Décision attaquée : Cour d'appel AIX-EN-PROVENCE , du 17 février 1971


    Titrages et résumés : ENTREPRISE CONTRAT - RESPONSABILITE DE L'ENTREPRENEUR - DEFAUTS DUS A DES VICES DE PLANS.

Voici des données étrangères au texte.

(** * cava_stock_monitor: a shallow embedding and its verified properties

    The development follows [cava_stock_monitor.py] section by section:
    Python values as they come out of a JSON document, the catalog
    fetcher, the classifier of [build_report_via_products_json], the state
    store, the change detector and [main].

    Conventions.
    - A Python exception is a value of [exn]; code that may raise returns
      a [result].
    - A Python [dict] is its list of items in insertion order.
    - What the program takes from outside is a section variable of the
      function that uses it: [urljoin] and the text an f-string gives a
      value, [requests.get], the [json] codec, [os.getenv], the SMTP
      session, and the text of the two renderers.  The statements about
      them hold whatever they are; module [PyLib] gives instances to
      compute with, among them a JSON printer and reader.
    - [print] calls are left out, except that the [', '.join] inside them
      raises on a label that is not a string. *)

From Stdlib Require Import ZArith String Ascii.
From stdpp Require Import prelude strings sorting pretty.

#[local] Set Warnings "-register-all".

(** ** Python values *)

(** What [json.load] and [resp.json()] return.  Numbers are integers:
    the program reads no number from a record, it only tests values for
    truth and labels for being strings, where a float behaves as an
    integer does. *)
Inductive json : Type :=
  | JNull
  | JBool (b : bool)
  | JNum (n : Z)
  | JStr (s : string)
  | JArr (items : list json)
  | JObj (members : list (string * json)).

Inductive exn : Type :=
  | AttributeError
  | TypeError
  | RuntimeError
  | JSONDecodeError
  | ConnectionError
  | OSError
  | SMTPException.

Inductive result (A : Type) : Type :=
  | Ok (a : A)
  | Raise (e : exn).
Arguments Ok {A} a.
Arguments Raise {A} e.

#[global] Instance result_ret : MRet result := @Ok.
#[global] Instance result_bind : MBind result := λ A B f m,
  match m with
  | Ok a => f a
  | Raise e => Raise e
  end.

#[global] Instance exn_eq_dec : EqDecision exn.
Proof. solve_decision. Defined.

(** [for x in xs: acc = body(acc, x)], stopping at the first exception. *)
Fixpoint for_each {A S : Type} (body : S → A → result S) (xs : list A)
    (acc : S) : result S :=
  match xs with
  | [] => Ok acc
  | x :: xs' => acc' ← body acc x; for_each body xs' acc'
  end.

(** Truth value of an object: [None], [False], [0], the empty
    string, the empty list and the empty dict are false. *)
Definition truthy (v : json) : bool :=
  match v with
  | JNull => false
  | JBool b => b
  | JNum n => negb (n =? 0)%Z
  | JStr s => negb (bool_decide (s = EmptyString))
  | JArr items => negb (bool_decide (items = []))
  | JObj members => negb (bool_decide (members = []))
  end.

(** ** Dictionaries *)

(** Items in insertion order.  A key written twice in a member list reads
    as its last binding, which is the one [json.load] keeps. *)
Definition pydict (V : Type) : Type := list (string * V).

Fixpoint dict_get {V : Type} (k : string) (d : pydict V) : option V :=
  match d with
  | [] => None
  | (k', v) :: d' =>
      match dict_get k d' with
      | Some w => Some w
      | None => if decide (k' = k) then Some v else None
      end
  end.

Definition dict_keys {V : Type} (d : pydict V) : list string := d.*1.

Definition dict_mem {V : Type} (k : string) (d : pydict V) : bool :=
  bool_decide (k ∈ dict_keys d).

(** [d[k] = v]: an existing key keeps its position, a new one goes last. *)
Definition dict_set {V : Type} (k : string) (v : V) (d : pydict V) : pydict V :=
  if dict_mem k d
  then (λ kv : string * V, if decide (kv.1 = k) then (k, v) else kv) <$> d
  else d ++ [(k, v)].

(** The invariant of a Python dict: no key occurs twice. *)
Definition dict_wf {V : Type} (d : pydict V) : Prop := NoDup (dict_keys d).

(** [obj.get(key)] and [obj.get(key, default)]: only a dict has [get]. *)
Definition py_get (obj : json) (key : string) (dflt : json) : result json :=
  match obj with
  | JObj members => Ok (default dflt (dict_get key members))
  | _ => Raise AttributeError
  end.

(** [for v in obj]: a list yields its items, a string its characters
    (here the bytes of its text), a dict its keys; nothing else is
    iterable. *)
Definition py_iter (obj : json) : result (list json) :=
  match obj with
  | JArr items => Ok items
  | JStr s => Ok ((λ c, JStr (String c EmptyString)) <$> list_ascii_of_string s)
  | JObj members => Ok (JStr <$> dict_keys members)
  | _ => Raise TypeError
  end.

(** ** [sorted(set(...))] *)

(** [set(xs)] keeps one copy of each element, in an order of its own;
    [sorted] puts strings in the order of [str], which is lexicographic
    on the characters ([String.le]; on UTF-8 text the order of the bytes
    is the order of the code points). *)
Definition py_set (xs : list string) : list string := remove_dups xs.
Definition sorted (xs : list string) : list string := merge_sort String.le xs.

(** The labels collected for a product end up in [set], [sorted] and
    [', '.join]: an unhashable label stops the first, labels of mixed
    types the second, and any label that is not a [str] the third, each
    with a [TypeError].  Every label of a product is joined in the branch
    its product takes, so one label that is not a string makes the
    product raise. *)
Fixpoint str_labels (labels : list json) : result (list string) :=
  match labels with
  | [] => Ok []
  | JStr s :: rest => ss ← str_labels rest; Ok (s :: ss)
  | _ :: _ => Raise TypeError
  end.

Definition sorted_set (labels : list json) : result (list string) :=
  ss ← str_labels labels; Ok (sorted (py_set ss)).

(** ** Report and snapshot *)

Inductive status_key : Type := StPartial | StFullInStock | StFullOos.

#[global] Instance status_key_eq_dec : EqDecision status_key.
Proof. solve_decision. Defined.

Definition status_name (st : status_key) : string :=
  match st with
  | StPartial => "partial"
  | StFullInStock => "full_in_stock"
  | StFullOos => "full_oos"
  end.

Record product_info : Type := ProductInfo {
  title : json;
  available_sizes : list string;
  unavailable_sizes : list string;
}.

Record report : Type := Report {
  partial : pydict product_info;
  full_in_stock : pydict product_info;
  full_oos : pydict product_info;
}.

Definition empty_report : report := Report [] [] [].

(** [report.get(status_key, {})] on a report built by this program. *)
Definition bucket (st : status_key) (r : report) : pydict product_info :=
  match st with
  | StPartial => partial r
  | StFullInStock => full_in_stock r
  | StFullOos => full_oos r
  end.

(** [bucket[url] = info] for the bucket named by [st]. *)
Definition bucket_assign (st : status_key) (url : string) (info : product_info)
    (r : report) : report :=
  match st with
  | StPartial => Report (dict_set url info (partial r)) (full_in_stock r) (full_oos r)
  | StFullInStock => Report (partial r) (dict_set url info (full_in_stock r)) (full_oos r)
  | StFullOos => Report (partial r) (full_in_stock r) (dict_set url info (full_oos r))
  end.

(** ** Classifier: the body of [build_report_via_products_json] *)

Definition BASE_URL : string := "https://cavaathleisure.com".

(** Loop state of the variant loop:
    [available_sizes], [unavailable_sizes], [total_variants_with_size]. *)
Record sizes_acc : Type := SizesAcc {
  acc_available : list json;
  acc_unavailable : list json;
  total_variants_with_size : nat;
}.

Definition variant_step (acc : sizes_acc) (v : json) : result sizes_acc :=
  available ← py_get v "available" (JBool true);
  option1 ← py_get v "option1" JNull;
  size ← (if truthy option1 then Ok option1 else py_get v "title" JNull);
  if negb (truthy size) then Ok acc
  else if truthy available
  then Ok (SizesAcc (acc_available acc ++ [size]) (acc_unavailable acc)
             (S (total_variants_with_size acc)))
  else Ok (SizesAcc (acc_available acc) (acc_unavailable acc ++ [size])
             (S (total_variants_with_size acc))).

Definition collect_sizes (variants : list json) : result sizes_acc :=
  for_each variant_step variants (SizesAcc [] [] 0).

(** The [if / elif / elif / else] chain on the two sorted lists. *)
Definition classify_sizes (ttl : json) (unique_available unique_unavailable : list string)
    : option (status_key * product_info) :=
  let nonempty (l : list string) := negb (bool_decide (l = [])) in
  if nonempty unique_available && nonempty unique_unavailable
  then Some (StPartial, ProductInfo ttl unique_available unique_unavailable)
  else if nonempty unique_available && negb (nonempty unique_unavailable)
  then Some (StFullInStock, ProductInfo ttl unique_available [])
  else if nonempty unique_unavailable && negb (nonempty unique_available)
  then Some (StFullOos, ProductInfo ttl [] unique_unavailable)
  else None.

Section classifier.
(** [urllib.parse.urljoin] and the text an f-string gives a value. *)
Variable urljoin : string → string → string.
Variable str_of : json → string.

Definition product_url (handle : json) : string :=
  urljoin BASE_URL ("/products/" +:+ str_of handle).

(** What one turn of the product loop decides: [None] for a [continue],
    otherwise the key, the bucket and the entry it stores. *)
Definition classify_product (p : json)
    : result (option (string * status_key * product_info)) :=
  ttl ← py_get p "title" (JStr "Unknown product");
  handle ← py_get p "handle" JNull;
  if negb (truthy handle) then Ok None
  else
    variants_obj ← py_get p "variants" (JArr []);
    variants ← py_iter variants_obj;
    acc ← collect_sizes variants;
    if bool_decide (total_variants_with_size acc = 0) then Ok None
    else
      unique_available ← sorted_set (acc_available acc);
      unique_unavailable ← sorted_set (acc_unavailable acc);
      Ok ((λ c, (product_url handle, c.1, c.2))
            <$> classify_sizes ttl unique_available unique_unavailable).

Definition product_step (r : report) (p : json) : result report :=
  c ← classify_product p;
  match c with
  | None => Ok r
  | Some (url, st, info) => Ok (bucket_assign st url info r)
  end.

(** The loop over the fetched products, from the three empty buckets. *)
Definition build_report (products : list json) : result report :=
  for_each product_step products empty_report.
End classifier.

(** ** Catalog fetcher *)

(** What [requests.get] hands back: the status code and what
    [resp.json()] gives for the body (it raises on a body that is not
    JSON). *)
Record response : Type := Response {
  status_code : Z;
  resp_json : result json;
}.

(** The URL of one catalog page. *)
Definition page_url (page limit : nat) : string :=
  BASE_URL +:+ "/products.json?limit=" +:+ pretty limit
  +:+ "&page=" +:+ pretty page.

Section fetcher.
(** [requests.get(url, headers=headers, timeout=30)]: a response, or the
    exception the request raised (no connection, timeout). *)
Variable requests_get : string → result response.

Definition fetch_products_page (page : nat) : result json :=
  resp ← requests_get (page_url page 250);
  if bool_decide (status_code resp ≠ 200%Z) then Ok (JArr [])
  else data ← resp_json resp; py_get data "products" (JArr []).

(** The [while True] loop of [fetch_all_products], [page] and
    [all_products] being its variables.  [None]: the loop has not
    stopped within [fuel] pages. *)
Fixpoint fetch_loop (fuel page : nat) (all_products : list json)
    : option (result (list json)) :=
  match fuel with
  | 0 => None
  | S fuel' =>
      match fetch_products_page page with
      | Raise e => Some (Raise e)
      | Ok products =>
          if negb (truthy products) then Some (Ok all_products)
          else
            match py_iter products with
            | Raise e => Some (Raise e)
            | Ok more => fetch_loop fuel' (S page) (all_products ++ more)
            end
      end
  end.

Definition fetch_all_products (fuel : nat) : option (result (list json)) :=
  fetch_loop fuel 1 [].
End fetcher.

(** ** State store and change detector *)

Record state_entry : Type := StateEntry {
  status : status_key;
  available : list string;
  unavailable : list string;
}.

#[global] Instance state_entry_eq_dec : EqDecision state_entry.
Proof. solve_decision. Defined.

(** The entry stored for a product of bucket [st]. *)
Definition entry_of (st : status_key) (data : product_info) : state_entry :=
  StateEntry st (available_sizes data) (unavailable_sizes data).

(** The nested loops of [extract_state_from_report]. *)
Definition extract_bucket (st : status_key) (items : pydict product_info)
    (state : pydict state_entry) : pydict state_entry :=
  foldl (λ state kv, dict_set kv.1 (entry_of st kv.2) state) state items.

Definition extract_state_from_report (r : report) : pydict state_entry :=
  foldl (λ state st, extract_bucket st (bucket st r) state)
        [] [StPartial; StFullInStock; StFullOos].
(** The packets that the thread enqueues under a clear stop flag are
    those that [ChunkQueue.chunk_logic_loop] records. *)
Lemma chunk_logic_loop_outputs (dataloader : LoaderBase)
    (except : exn -> Threads.process) (after : option (list Row) -> Threads.process)
    (groups : list (result (list (list Row)))) :
  forall (spill : option (list Row)) (q : ChunkQueue.t),
    ChunkQueue.stopped q = false ->
    exists outs,
      (ChunkQueue.chunk_logic_loop dataloader groups spill q).1
      = ChunkQueue.set_q_out (ChunkQueue.q_out q ++ outs) q /\
      Threads.outputs
        (Threads.chunk_logic_loop dataloader (ChunkQueue.shuffle q) groups spill
           except after)
      = outs ++ match (ChunkQueue.chunk_logic_loop dataloader groups spill q).2 with
                | Ok (ChunkQueue.Next spill') => Threads.outputs (after spill')
                | Ok ChunkQueue.Return => []
                | Raise e => Threads.outputs (except e)
                | Blocked => []
                end.
Proof.
  induction groups as [|group groups IH]; intros spill q Hq.
  - exists []. cbn. rewrite app_nil_r, set_q_out_id. auto.
  - destruct group as [chunks|e|].
    2:{ exists []. cbn. rewrite app_nil_r, set_q_out_id. auto. }
    2:{ exists []. cbn. rewrite app_nil_r, set_q_out_id. auto. }
    cbn [ChunkQueue.chunk_logic_loop Threads.chunk_logic_loop Threads.outputs].
    st_unfold. cbn beta. unfold ChunkQueue.stopped in *. rewrite Hq. cbn beta iota.
    destruct (ChunkQueue.get_batch_div_chunk _ _) as [[head tail]|e|].
    2:{ exists []. cbn. rewrite app_nil_r, set_q_out_id. auto. }
    2:{ exists []. cbn. rewrite app_nil_r, set_q_out_id. auto. }
    cbn beta iota.
    set (shuffled := if ChunkQueue.shuffle q then shuffle_df head else head).
    destruct (0 <? len shuffled); [|apply IH, Hq].
    destruct (make_tensors dataloader shuffled) as [tensors|e|].
    2:{ exists []. cbn. rewrite app_nil_r, set_q_out_id. auto. }
    2:{ exists []. cbn. rewrite app_nil_r, set_q_out_id. auto. }
    unfold ChunkQueue.put, ChunkQueue.stopped. rewrite Hq. cbn [Threads.outputs].
    destruct (IH (Some tail)
                (ChunkQueue.set_q_out (ChunkQueue.q_out q ++ [ChunkQueue.Batches tensors]) q)
                Hq) as (outs & Hstate & Houts).
    exists (ChunkQueue.Batches tensors :: outs). split.
    + rewrite Hstate. cbn. rewrite <- app_assoc. reflexivity.
    + cbn [ChunkQueue.shuffle ChunkQueue.set_q_out] in Houts. rewrite Houts. reflexivity.
Qed.

Lemma load_chunks_outputs (dataloader : LoaderBase) (q : ChunkQueue.t) :
  ChunkQueue.stopped q = false ->
  (ChunkQueue.load_chunks dataloader q).1
  = ChunkQueue.set_q_out
      (ChunkQueue.q_out q ++ Threads.outputs (Threads.load_chunks dataloader q)) q.
Proof.
  intros Hq. unfold ChunkQueue.load_chunks, ChunkQueue.chunk_logic,
    Threads.load_chunks, Threads.chunk_logic.
  unfold mbind at 1. unfold st_bind at 1. cbn [gets id].
  unfold mbind at 1. unfold st_bind at 1.
  match goal with
  | |- context [Threads.chunk_logic_loop _ _ _ _ ?except ?after] =>
      destruct (chunk_logic_loop_outputs dataloader except after
                  (ChunkQueue.batch q (ChunkQueue.itr q)) None q Hq)
        as (outs & Hstate & Houts)
  end.
  rewrite Houts. clear Houts.
  destruct (ChunkQueue.chunk_logic_loop dataloader _ None q) as [q1 r].
  cbn in Hstate. subst q1. cbn [snd].
  assert (Hq1 : ChunkQueue.stopped (ChunkQueue.set_q_out (ChunkQueue.q_out q ++ outs) q)
                = false) by exact Hq.
  set (q1 := ChunkQueue.set_q_out (ChunkQueue.q_out q ++ outs) q) in *.
  destruct r as [[spill|]|e|].
  - destruct spill as [sp|]; [|cbn; rewrite app_nil_r; reflexivity].
    destruct (negb (drop_last dataloader) && negb (bool_decide (sp = [])));
      [|cbn; rewrite app_nil_r; reflexivity].
    st_unfold. destruct (make_tensors dataloader sp) as [tensors|e|].
    + unfold ChunkQueue.put. rewrite Hq1. cbn. rewrite <- app_assoc. reflexivity.
    + unfold ChunkQueue.put. rewrite Hq1. cbn. rewrite <- app_assoc. reflexivity.
    + cbn. rewrite app_nil_r. reflexivity.
  - cbn. rewrite app_nil_r. reflexivity.
  - unfold ChunkQueue.put. rewrite Hq1. cbn. rewrite <- app_assoc. reflexivity.
  - cbn. rewrite app_nil_r. reflexivity.
Qed.

Lemma make_tensors_filled (dataloader : LoaderBase) (gdf : list Row)
    (tensors : list (list Row)) :
  1 <= batch_size dataloader -> gdf <> [] ->
  make_tensors dataloader gdf = Ok tensors -> tensors <> [].
Proof.
  intros Hb Hne Hrun.
  destruct (make_tensors_spec dataloader gdf Hb) as (batches & Hrun' & Hcat & _).
  { unfold len. destruct gdf; [congruence | cbn; lia]. }
  rewrite Hrun in Hrun'. injection Hrun' as <-. intros ->. cbn in Hcat. congruence.
Qed.

Lemma chunk_logic_loop_filled (dataloader : LoaderBase) (shuffle : bool)
    (except : exn -> Threads.process) (after : option (list Row) -> Threads.process)
    (groups : list (result (list (list Row)))) :
  1 <= batch_size dataloader ->
  (forall e, Forall filled (Threads.outputs (except e))) ->
  (forall spill, Forall filled (Threads.outputs (after spill))) ->
  forall spill,
    Forall filled
      (Threads.outputs
         (Threads.chunk_logic_loop dataloader shuffle groups spill except after)).
Proof.
  intros Hb Hexcept Hafter.
  induction groups as [|group groups IH]; intros spill; [apply Hafter|].
  destruct group as [chunks|e|]; [|apply Hexcept | constructor].
  cbn [Threads.chunk_logic_loop Threads.outputs].
  destruct (ChunkQueue.get_batch_div_chunk _ _) as [[head tail]|e|];
    [|apply Hexcept | constructor].
  cbn beta iota.
  set (shuffled := if shuffle then shuffle_df head else head).
  destruct (Z.ltb_spec 0 (len shuffled)) as [Hlen|_]; [|apply IH].
  destruct (make_tensors dataloader shuffled) as [tensors|e|] eqn:Hmake;
    [|apply Hexcept | constructor].
  cbn [Threads.outputs]. apply Forall_cons. split; [|apply IH].
  cbn. apply (make_tensors_filled dataloader shuffled); [exact Hb| |exact Hmake].
  intros Heq. rewrite Heq in Hlen. unfold len in Hlen. cbn in Hlen. lia.
Qed.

    LE MAITRE DE L'OUVRAGE QUI, SPECIALISTE EN MATIERE DE CONSTRUCTION, A CHARGE UN ENTREPRENEUR D'EXECUTER DES TRAVAUX SUIVANT DES PLANS A LUI IMPOSES, ET QUI SE PLAINT DE MALFACONS DUES A UN DEFAUT DE CONCEPTION, DOIT, POUR TRIOMPHER DANS SON ACTION CONTRE L'ENTREPRENEUR, PROUVER QUE CELUI-CI N'A PAS RESPECTE CES PLANS.

    * ENTREPRISE CONTRAT - RESPONSABILITE DE L'ENTREPRENEUR - EXONERATION - FAUTE DU MAITRE DE L'OUVRAGE - DIRECTIVES ERRONEES - MAITRE DE L'OUVRAGE NOTOIREMENT COMPETENT (OUI).